Your answer should be the exact lines of the data below from the one containing "Definition ToInt32 (x" through the one containing "Definition CANVAS : Z := 0."; please include nothing else.

### EXERCISE INPUTS
= Beginning of Section =
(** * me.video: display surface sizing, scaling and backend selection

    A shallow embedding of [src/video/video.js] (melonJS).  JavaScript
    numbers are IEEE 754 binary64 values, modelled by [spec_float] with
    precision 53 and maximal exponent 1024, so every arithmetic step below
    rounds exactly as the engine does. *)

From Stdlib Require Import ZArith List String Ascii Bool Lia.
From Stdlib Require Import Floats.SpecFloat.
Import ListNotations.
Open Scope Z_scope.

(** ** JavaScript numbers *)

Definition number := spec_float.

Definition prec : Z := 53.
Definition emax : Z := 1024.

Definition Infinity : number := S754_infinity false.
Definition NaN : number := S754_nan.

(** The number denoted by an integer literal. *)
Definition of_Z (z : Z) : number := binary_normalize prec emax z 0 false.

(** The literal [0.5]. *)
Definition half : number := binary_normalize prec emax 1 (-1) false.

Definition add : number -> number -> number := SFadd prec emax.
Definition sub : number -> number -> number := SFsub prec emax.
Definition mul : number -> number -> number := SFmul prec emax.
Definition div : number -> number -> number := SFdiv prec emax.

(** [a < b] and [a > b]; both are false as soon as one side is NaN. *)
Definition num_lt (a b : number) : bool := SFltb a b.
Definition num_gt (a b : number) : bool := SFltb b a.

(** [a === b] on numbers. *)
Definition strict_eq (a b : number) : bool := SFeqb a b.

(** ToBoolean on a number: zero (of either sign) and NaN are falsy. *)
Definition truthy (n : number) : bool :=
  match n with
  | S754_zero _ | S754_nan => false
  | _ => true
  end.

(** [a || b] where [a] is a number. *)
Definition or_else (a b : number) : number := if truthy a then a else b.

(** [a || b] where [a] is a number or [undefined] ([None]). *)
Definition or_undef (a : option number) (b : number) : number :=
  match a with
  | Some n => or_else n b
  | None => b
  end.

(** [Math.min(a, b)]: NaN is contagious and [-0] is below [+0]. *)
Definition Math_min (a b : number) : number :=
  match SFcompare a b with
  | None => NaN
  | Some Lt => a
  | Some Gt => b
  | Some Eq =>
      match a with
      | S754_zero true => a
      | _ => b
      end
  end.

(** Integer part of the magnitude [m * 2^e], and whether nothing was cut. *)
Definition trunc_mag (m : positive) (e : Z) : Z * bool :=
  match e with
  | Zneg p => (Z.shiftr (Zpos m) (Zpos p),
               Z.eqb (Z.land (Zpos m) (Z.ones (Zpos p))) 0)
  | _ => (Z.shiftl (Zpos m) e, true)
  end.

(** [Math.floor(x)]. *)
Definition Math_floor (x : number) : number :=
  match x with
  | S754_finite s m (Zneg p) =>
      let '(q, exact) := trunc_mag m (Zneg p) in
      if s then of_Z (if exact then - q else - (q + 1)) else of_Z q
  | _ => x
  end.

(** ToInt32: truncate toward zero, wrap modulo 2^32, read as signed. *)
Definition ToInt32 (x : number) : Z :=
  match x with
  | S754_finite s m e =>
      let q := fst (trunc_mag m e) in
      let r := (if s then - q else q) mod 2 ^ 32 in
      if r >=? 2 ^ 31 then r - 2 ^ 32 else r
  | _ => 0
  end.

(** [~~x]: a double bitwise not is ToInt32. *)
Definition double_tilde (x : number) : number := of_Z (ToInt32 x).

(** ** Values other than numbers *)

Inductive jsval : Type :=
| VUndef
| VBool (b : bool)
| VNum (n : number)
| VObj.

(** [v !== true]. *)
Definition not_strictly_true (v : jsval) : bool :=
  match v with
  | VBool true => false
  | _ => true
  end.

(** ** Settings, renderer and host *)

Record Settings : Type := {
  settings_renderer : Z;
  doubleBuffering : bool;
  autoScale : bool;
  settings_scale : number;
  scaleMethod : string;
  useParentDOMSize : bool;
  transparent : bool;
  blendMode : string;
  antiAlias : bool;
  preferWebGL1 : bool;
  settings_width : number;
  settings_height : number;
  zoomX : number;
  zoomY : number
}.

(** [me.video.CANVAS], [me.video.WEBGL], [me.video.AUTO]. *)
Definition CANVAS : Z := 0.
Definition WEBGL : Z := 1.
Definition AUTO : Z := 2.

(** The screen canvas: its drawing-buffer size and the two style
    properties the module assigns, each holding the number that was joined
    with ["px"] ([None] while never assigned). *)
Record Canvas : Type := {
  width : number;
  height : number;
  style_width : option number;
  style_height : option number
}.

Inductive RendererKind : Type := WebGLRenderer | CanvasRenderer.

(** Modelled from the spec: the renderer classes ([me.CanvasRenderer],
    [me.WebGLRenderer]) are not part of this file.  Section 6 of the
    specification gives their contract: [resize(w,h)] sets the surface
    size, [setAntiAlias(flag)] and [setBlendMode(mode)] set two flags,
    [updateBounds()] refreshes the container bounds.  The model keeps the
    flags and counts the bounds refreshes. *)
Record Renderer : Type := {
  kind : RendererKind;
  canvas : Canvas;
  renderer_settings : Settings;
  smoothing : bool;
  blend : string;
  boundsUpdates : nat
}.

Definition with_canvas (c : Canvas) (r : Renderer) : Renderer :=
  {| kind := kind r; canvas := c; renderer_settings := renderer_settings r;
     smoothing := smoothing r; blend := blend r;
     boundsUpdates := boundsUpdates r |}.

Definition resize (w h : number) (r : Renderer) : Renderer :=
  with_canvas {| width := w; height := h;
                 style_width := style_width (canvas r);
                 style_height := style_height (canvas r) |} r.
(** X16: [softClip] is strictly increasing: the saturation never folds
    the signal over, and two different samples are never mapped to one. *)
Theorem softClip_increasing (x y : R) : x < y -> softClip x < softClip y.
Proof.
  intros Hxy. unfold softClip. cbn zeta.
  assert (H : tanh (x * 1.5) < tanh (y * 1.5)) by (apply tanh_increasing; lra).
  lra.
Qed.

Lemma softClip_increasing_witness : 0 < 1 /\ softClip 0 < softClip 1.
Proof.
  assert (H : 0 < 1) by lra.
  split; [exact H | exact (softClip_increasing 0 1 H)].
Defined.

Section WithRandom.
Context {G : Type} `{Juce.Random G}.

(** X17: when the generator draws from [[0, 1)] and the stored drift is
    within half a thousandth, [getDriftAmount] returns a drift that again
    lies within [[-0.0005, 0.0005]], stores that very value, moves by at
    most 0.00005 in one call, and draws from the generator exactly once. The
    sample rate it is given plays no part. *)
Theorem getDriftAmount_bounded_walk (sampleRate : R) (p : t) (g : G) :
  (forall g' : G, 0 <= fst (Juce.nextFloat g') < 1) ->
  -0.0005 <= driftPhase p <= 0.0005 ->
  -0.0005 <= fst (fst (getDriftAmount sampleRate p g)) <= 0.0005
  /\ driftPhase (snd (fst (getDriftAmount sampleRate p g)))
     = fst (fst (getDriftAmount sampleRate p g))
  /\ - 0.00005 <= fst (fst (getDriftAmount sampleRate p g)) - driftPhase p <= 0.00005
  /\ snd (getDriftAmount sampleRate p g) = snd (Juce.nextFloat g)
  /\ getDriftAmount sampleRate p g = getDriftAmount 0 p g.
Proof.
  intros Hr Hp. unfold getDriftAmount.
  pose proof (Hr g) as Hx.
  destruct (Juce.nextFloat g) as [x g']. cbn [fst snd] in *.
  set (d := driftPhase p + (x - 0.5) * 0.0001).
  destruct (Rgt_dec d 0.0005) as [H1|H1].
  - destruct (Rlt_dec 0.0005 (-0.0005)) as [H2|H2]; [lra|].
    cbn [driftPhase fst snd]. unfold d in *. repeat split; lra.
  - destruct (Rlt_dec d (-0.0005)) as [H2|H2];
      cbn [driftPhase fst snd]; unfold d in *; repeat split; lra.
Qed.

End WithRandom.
= End of Section =
### ANSWER SPACE
Definition ToInt32 (x : number) : Z :=
  match x with
  | S754_finite s m e =>
      let q := fst (trunc_mag m e) in
      let r := (if s then - q else q) mod 2 ^ 32 in
      if r >=? 2 ^ 31 then r - 2 ^ 32 else r
  | _ => 0
  end.

(** [~~x]: a double bitwise not is ToInt32. *)
Definition double_tilde (x : number) : number := of_Z (ToInt32 x).

(** ** Values other than numbers *)

Inductive jsval : Type :=
| VUndef
| VBool (b : bool)
| VNum (n : number)
| VObj.

(** [v !== true]. *)
Definition not_strictly_true (v : jsval) : bool :=
  match v with
  | VBool true => false
  | _ => true
  end.

(** ** Settings, renderer and host *)

Record Settings : Type := {
  settings_renderer : Z;
  doubleBuffering : bool;
  autoScale : bool;
  settings_scale : number;
  scaleMethod : string;
  useParentDOMSize : bool;
  transparent : bool;
  blendMode : string;
  antiAlias : bool;
  preferWebGL1 : bool;
  settings_width : number;
  settings_height : number;
  zoomX : number;
  zoomY : number
}.

(** [me.video.CANVAS], [me.video.WEBGL], [me.video.AUTO]. *)
Definition CANVAS : Z := 0.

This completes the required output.